There’s no way around it, this is an exam you have to prepare for with good old fashioned cramming from books. And passive reading isn’t going to cut it, you really have to understand. For me, that means sloooooow reading with plenty of time for reflection and wherever possible, application. There’s nothing like real-world use to take lessons to heart.

The exam handbook has a useful reading list. The stand-out book for me is Scrum Alliance Chairman Mike Cohn’s Succeeding with Agile: Software Development Using Scrum. This has a fantastic scope and gives a good grounding in Scrum beyond the basic framework. Read it, then try as much of it as you can in practice. Then read it again. Then read some of the other books.

2. Read related content

I’ve always found that “reading around a subject” – studying content that’s related but not integral – is very effective. Knowing more than you strictly need to somehow makes it a lot easier to understand what you must. It also provides some mental recuperation without completely going off-piste with the latest paranormal romance (which is, by the way, a genre of fiction that really doesn’t need to exist).

Scrum is about people, technology, management, innovation and much more – so there’s plenty of books you can use to “read around”. On my reading list I had Dan Ariely’s Predictably Irrational and David Anderson’s Kanban, as well as a lot of technical tomes. None of those are about Scrum, but do a great deal to put it into context.

Another great way to learn around is to take part in conferences, meet-ups, and other groups. By sharing experiences you can put yourself in the shoes of other practitioners, and gain an appreciation of situations that you have never seen first-hand.

3. It’s Scrum, Jim, but not as we know it

CSP is a Scrum qualification, but the goes well beyond the mechanics of Scrum – a fact well-illustrated by the content outline in the handbook. Knowing the Scrum Guide backwards is the foundation for CSM and Scrum.org’s PSM I, but won’t cut it for CSP.

A good appreciation of Agile as a generic approach and related technical practices are pretty crucial – you need to have really internalised the Agile mindset to quickly (almost instinctively) assess the right approach in different situations.

4. Put it into practice (but don’t get tunnel vision)

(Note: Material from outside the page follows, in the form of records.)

(** * counterpartylib.lib.micropayments.validate

    A shallow embedding of the micropayment-channel validation module
    ([counterpartylib/lib/micropayments/validate.py]) together with the
    properties of its channel-state checker [is_state], of the transaction
    checkers [is_send_tx] / [is_commit_rawtx] and of the primitive check
    [is_hex].

    Python values are modelled by the type [pyval]; exceptions by [exn]; a
    function that may raise and that talks to its collaborators (the
    dispatcher, [micropayment_core.scripts], [micropayment_core.util]) lives
    in the monad [M], which records the sequence of collaborator calls next
    to the outcome.  The collaborators are parameters: records of functions
    that answer or raise.  [re] and [jsonschema] are modelled for the
    constructs the module uses.  A [str] is a [string], character by
    character; the patterns of the module accept ASCII characters only.

    The properties are stated for the [state_data] object of a typed
    [channel_state]; [is_state_decode] shows that every object that passes
    the schema is checked as such an object. *)

From Stdlib Require Import List String Ascii ZArith Bool Arith Lia.
Import ListNotations.
Open Scope string_scope.
Open Scope list_scope.
Set Warnings "-register-all".
(** C8: [list_items], [search_items] and [get_recent_items] build the same
    summary {key, title, itemType, dateAdded} of an item, with the same
    placeholder for a missing title ("无标题", i.e. "Untitled"): each lists
    exactly [item_summary] of the items it selects. *)
Theorem summary_projection_shared :
  (forall item,
     list_items_row item = item_summary item /\
     search_items_row item (item_data item) = item_summary item /\
     recent_items_row item (item_data item) = item_summary item) /\
  (forall limit st st1 z w items,
     get_zotero_client st = (st1, Ok (Some z)) ->
     top_ z (Some (match limit with Some l => l | None => 50%Z end)) (world st1) = (w, Ok items) ->
     exists header, snd (list_items limit st) = Ok (TextJson header (JArr (map item_summary items)))) /\
  (forall st st1 z w items,
     get_zotero_client st = (st1, Ok (Some z)) ->
     top_ z (Some 10%Z) (world st1) = (w, Ok items) ->
     snd (get_recent_items st) = Ok (TextJson "" (JArr (map item_summary items)))) /\
  (forall query item_type st st1 z first w2 w3 items,
     get_zotero_client st = (st1, Ok (Some z)) ->
     top_ z None (world st1) = (w2, Ok first) ->
     everything_ z first w2 = (w3, Ok items) ->
     (forall it, In it items -> title_text it <> None) ->
     exists header, snd (search_items query item_type st) =
       Ok (TextJson header (JArr (map item_summary (filter (search_match query item_type) items))))).
Proof.
  split; [exact rows_are_summaries|]. split; [|split].
  - intros limit st st1 z w items Hz Ht.
    unfold list_items. cbv zeta. rewrite (bind_client_some _ _ _ _ Hz). cbv beta iota.
    unfold try_except, zot_top. rewrite (bind_ok _ _ _ _ _ (call_ok _ _ _ _ _ Ht)).
    unfold ret. simpl. eexists. reflexivity.
  - intros st st1 z w items Hz Ht.
    unfold get_recent_items. rewrite (bind_client_some _ _ _ _ Hz). cbv beta iota.
    unfold try_except, zot_top. rewrite (bind_ok _ _ _ _ _ (call_ok _ _ _ _ _ Ht)).
    unfold ret. simpl. reflexivity.
  - intros query item_type st st1 z first w2 w3 items Hz Ht He Hti.
    unfold search_items. rewrite (bind_client_some _ _ _ _ Hz). cbv beta iota.
    unfold try_except, zot_top. rewrite (bind_ok _ _ _ _ _ (call_ok _ _ _ _ _ Ht)).
    cbv beta. unfold zot_everything.
    rewrite (bind_ok _ _ _ _ _ (call_ok CEverything (everything_ z first)
               (mkSt (cfg st1) w2 (app (calls st1) [CTop None])) w3 items He)).
    cbv beta. unfold bind at 1, lift. rewrite (search_loop_summaries _ _ _ _ Hti).
    unfold ret. simpl. eexists. reflexivity.
Qed.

I can’t imagine someone passing the exam without getting into the sticky business of doing Scrum/Agile in the real world. In fact, 2,000 hours of Scrum-related work in the past two years are an eligibility requirement. Working as a ScrumMaster is the most obvious position, but any Scrum role (i.e. developer or Product Owner) could in theory provide the right exposure and opportunities.

Be careful to use your experience but not be constrained by it. CSP takes a broad view of the Scrum world and your experiences are likely to be narrower, and sometimes in conflict, with what’s best in a broad range of circumstances.

5. General multiple-choice exam tips

The common, time-honoured, advice for multiple choice tests is worth bearing in mind. There’s some good tips in the exam handbook, but the ones I find most useful are:

  • Use a process of elimination. If you aren’t confident of the answer but can eliminate two options, the odds are swung massively in your favour.
  • Take your time, but don’t agonise. Methodically work through the questions and when you have done all you can, move on. Racking your brains is more likely to lead to frustration than the right answer.
  • Take breaks. 150 questions is a lot. You can’t get up and stroll around, but you can close your eyes and relax a few moments at regular intervals. Getting a little breather can help maintain perspective.

Summary

I’ve taken a good few technical exams over the years, but the CSP is very different. You can’t simply cram and regurgitate facts to pass, which is refreshing – but challenging. I initially viewed the CSP with some scepticism but have come to appreciate that an automated exam which fairly assesses a complex, nuanced body of knowledge is quite an achievement, and it really means something to pass.